The sleep issue has been, well, managable. I didn’t get to the point of hallucinations (I think) and stayed on the sleeping pills until last night. I didn’t take any last night and managed to get decent sleep, so I’m going to trial not taking them for a bit to see if I can actually sleep without assistance or if it was just a fluke.

I’m now calling on a regular basis in hopes of getting a surgery date for my mastectomy. I really want to get a date for sometime between end of June or early August so that I will be well enough to attend classes in September. I need the date as soon as possible so that I can actually register for school without wasting any more money that I don’t have. So far, nadda.

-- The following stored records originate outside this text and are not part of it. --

(* ===== verification/VmProofs.v ===== *)
(** Page tables as trees: [walk], [mappages] and [walkaddr] (kernel/vm.c) keep
    the tree, and change the translation of exactly the mapped page. *)

From stdpp Require Import base gmap strings numbers list.
From S2P Require Import Prelude Spinlock Kstate Sched Boot CString Globals Kalloc Vm.
Local Open Scope Z_scope.

(** * Entries *)

(** Entry [i] of the page table page [p]. *)
Definition entry (m : mem) (p i : Z) : Z :=
  default 0 (le_value <$> read_bytes 8 (p + 8 * i) m).

Lemma PX_range level va : 0 <= PX level va < 512.
Proof.
  unfold PX. change 0x1FF with (Z.ones 9). rewrite Z.land_ones by lia.
  apply Z.mod_pos_bound. lia.
Qed.

Lemma has_valid a : has (Z.lor a PTE_V) PTE_V = true.
Proof.
  unfold has. rewrite Z.land_lor_distr_l. change (Z.land PTE_V PTE_V) with 1.
  destruct (Z.eqb_spec (Z.lor (Z.land a PTE_V) 1) 0) as [E|]; [|done].
  by apply Z.lor_eq_0_iff in E as [_ ?].
Qed.

Lemma PTE2PA_entry pa f :
  pa mod PGSIZE = 0 → 0 <= pa < 2 ^ 56 → 0 <= f < 2 ^ 10 →
  PTE2PA (Z.lor (PA2PTE pa) f) = pa.
Proof.
  unfold PTE2PA, PA2PTE, PGSIZE. intros Hal Hpa Hf.
  assert (Z.shiftr pa 12 = pa / 4096) as E by (by rewrite Z.shiftr_div_pow2 by lia).
  assert (0 <= pa / 4096 < 2 ^ 44) as Hq.
  { split; [apply Z.div_pos; lia|apply Z.div_lt_upper_bound; lia]. }
  rewrite E. rewrite (uint64_small (Z.shiftl (pa / 4096) 10)).
  2: { rewrite Z.shiftl_mul_pow2 by lia. lia. }
  rewrite Z.shiftr_lor, Z.shiftr_shiftl_l, Z.sub_diag, Z.shiftl_0_r by lia.
  rewrite (Z.shiftr_div_pow2 f) by lia. rewrite (Z.div_small f) by lia. rewrite Z.lor_0_r.
  rewrite Z.shiftl_mul_pow2 by lia. pose proof (Z.div_mod pa 4096).
  rewrite uint64_small by lia. lia.
Qed.

Lemma entry_range m p i e :
  read_bytes 8 (p + 8 * i) m = Some (le_bytes 8 e) → 0 <= e < 2 ^ 64 → entry m p i = e.
Proof. intros Hr He. unfold entry. rewrite Hr. simpl. by apply le_value_bytes. Qed.

Lemma entry_agree m m' p i :
  (∀ a, p + 8 * i <= a < p + 8 * i + 8 → m' !! a = m !! a) → entry m' p i = entry m p i.
Proof. intros H. unfold entry. by rewrite (read_bytes_agree 8 _ m m'). Qed.

(** The entries of a zeroed page. *)
Lemma entry_zero m p i :
  (∀ a, p <= a < p + PGSIZE → m !! a = Some 0) → 0 <= i < 512 → entry m p i = 0.
Proof.
  intros Hz Hi. unfold entry. rewrite (read_bytes_at 8 _ (replicate 8 0)); [done|done|].
  intros j b [-> Hj]%lookup_replicate. apply Hz. unfold PGSIZE. lia.
Qed.

(** Entries of different pages, or of different indices, do not overlap. *)
Lemma entry_disjoint p i p' i' a :
  p mod PGSIZE = 0 → p' mod PGSIZE = 0 → 0 <= i < 512 → 0 <= i' < 512 → (p, i) ≠ (p', i') →
  p + 8 * i <= a < p + 8 * i + 8 → ¬ (p' + 8 * i' <= a < p' + 8 * i' + 8).
Proof.
  intros Hp Hp' Hi Hi' Hne Ha Ha'. destruct (decide (p = p')) as [->|Hpp].
  - apply Hne. f_equal. lia.
  - destruct (page_disjoint p p' Hp Hp' Hpp); unfold PGSIZE in *; lia.
Qed.

Lemma entry_in_page p i a : 0 <= i < 512 → p + 8 * i <= a < p + 8 * i + 8 → p <= a < p + PGSIZE.
Proof. unfold PGSIZE. lia. Qed.

(** * The tree *)

(** The entry that translates [va], from the page [pt] on; 0 when there is none. *)
Fixpoint leaf_from (m : mem) (levels : list Z) (pt va : Z) : Z :=
  match levels with
  | [] => entry m pt (PX 0 va)
  | lv :: ls =>
      let e := entry m pt (PX lv va) in
      if has e PTE_V then leaf_from m ls (PTE2PA e) va else 0
  end.

Definition leaf (m : mem) (root va : Z) : Z := leaf_from m [2; 1] root va.

(** The level 0 page on the way to [va]. *)
Fixpoint path_from (m : mem) (levels : list Z) (pt va : Z) : option Z :=
  match levels with
  | [] => Some pt
  | lv :: ls =>
      let e := entry m pt (PX lv va) in
      if has e PTE_V then path_from m ls (PTE2PA e) va else None
  end.

Section tree.
Context `{Layout}.

(** [tbl] gives the pages of the tree under [root] with their level: they are
    allocated pages, a valid entry of a page of level [l + 1] points to a page of
    level [l], and no page has two parents. *)
Record pt_inv (m : mem) (root : Z) (tbl : gmap Z nat) (free_pages : list Z) : Prop := {
  pt_root : tbl !! root = Some 2%nat;
  pt_pages : ∀ p l, tbl !! p = Some l → is_page p ∧ p ∉ free_pages;
  pt_down : ∀ p l i, tbl !! p = Some (S l) → 0 <= i < 512 → has (entry m p i) PTE_V = true →
    tbl !! PTE2PA (entry m p i) = Some l;
  pt_inj : ∀ p p' l l' i i', tbl !! p = Some (S l) → tbl !! p' = Some (S l') →
    0 <= i < 512 → 0 <= i' < 512 →
    has (entry m p i) PTE_V = true → has (entry m p' i') PTE_V = true →
    PTE2PA (entry m p i) = PTE2PA (entry m p' i') → p = p' ∧ i = i'
}.

(** [m'] is [m] with the entry [i] of [p] set to [e]. *)
Definition sets_entry (m m' : mem) (p i e : Z) : Prop :=
  entry m' p i = e ∧ ∀ a, ¬ (p + 8 * i <= a < p + 8 * i + 8) → m' !! a = m !! a.

Lemma sets_entry_other m m' p i e p' i' :
  sets_entry m m' p i e → p mod PGSIZE = 0 → p' mod PGSIZE = 0 →
  0 <= i < 512 → 0 <= i' < 512 → (p', i') ≠ (p, i) → entry m' p' i' = entry m p' i'.
Proof.
  intros [_ Ho] Hp Hp' Hi Hi' Hne. apply entry_agree. intros a Ha. apply Ho.
  by apply (entry_disjoint p' i' p i).
Qed.

Lemma page_below pa : is_page pa → pa mod PGSIZE = 0 ∧ 0 <= pa < 2 ^ 56 ∨ end_ < 0.
Proof. intros [H1 H2]. unfold PHYSTOP, KERNBASE in H2. lia. Qed.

A week and a half ago, I went to the doctor to have a mole removed. It took fully 3 walk-in appointments to actually get it removed, but they did it and sent it off to see what it looks like at a cellular level. There’s melanoma in my immediate family and I was instructed from a young age to keep an eye on eight of my moles as they may change and become cancerous. When I was 12, I had one removed which turned out to be benign. I’ve been keeping an eye on the other seven. A short while ago, I noticed that one of them had changed colour and become raised in the center. The doctor agreed that it should be excised given my family history and the recent change. So now I play the waiting game. The doctor who removed it told me that it would take about 2 weeks for the results to come in. If I haven’t had a phone call in 3 weeks, then it’s benign. Waiting, I hate it.

The most recent physical manifestation of my stress has returned and I’m now in aching pain from head to toe on a constant basis. I’m hoping that it will subside as things get slightly less stressful in the next couple weeks.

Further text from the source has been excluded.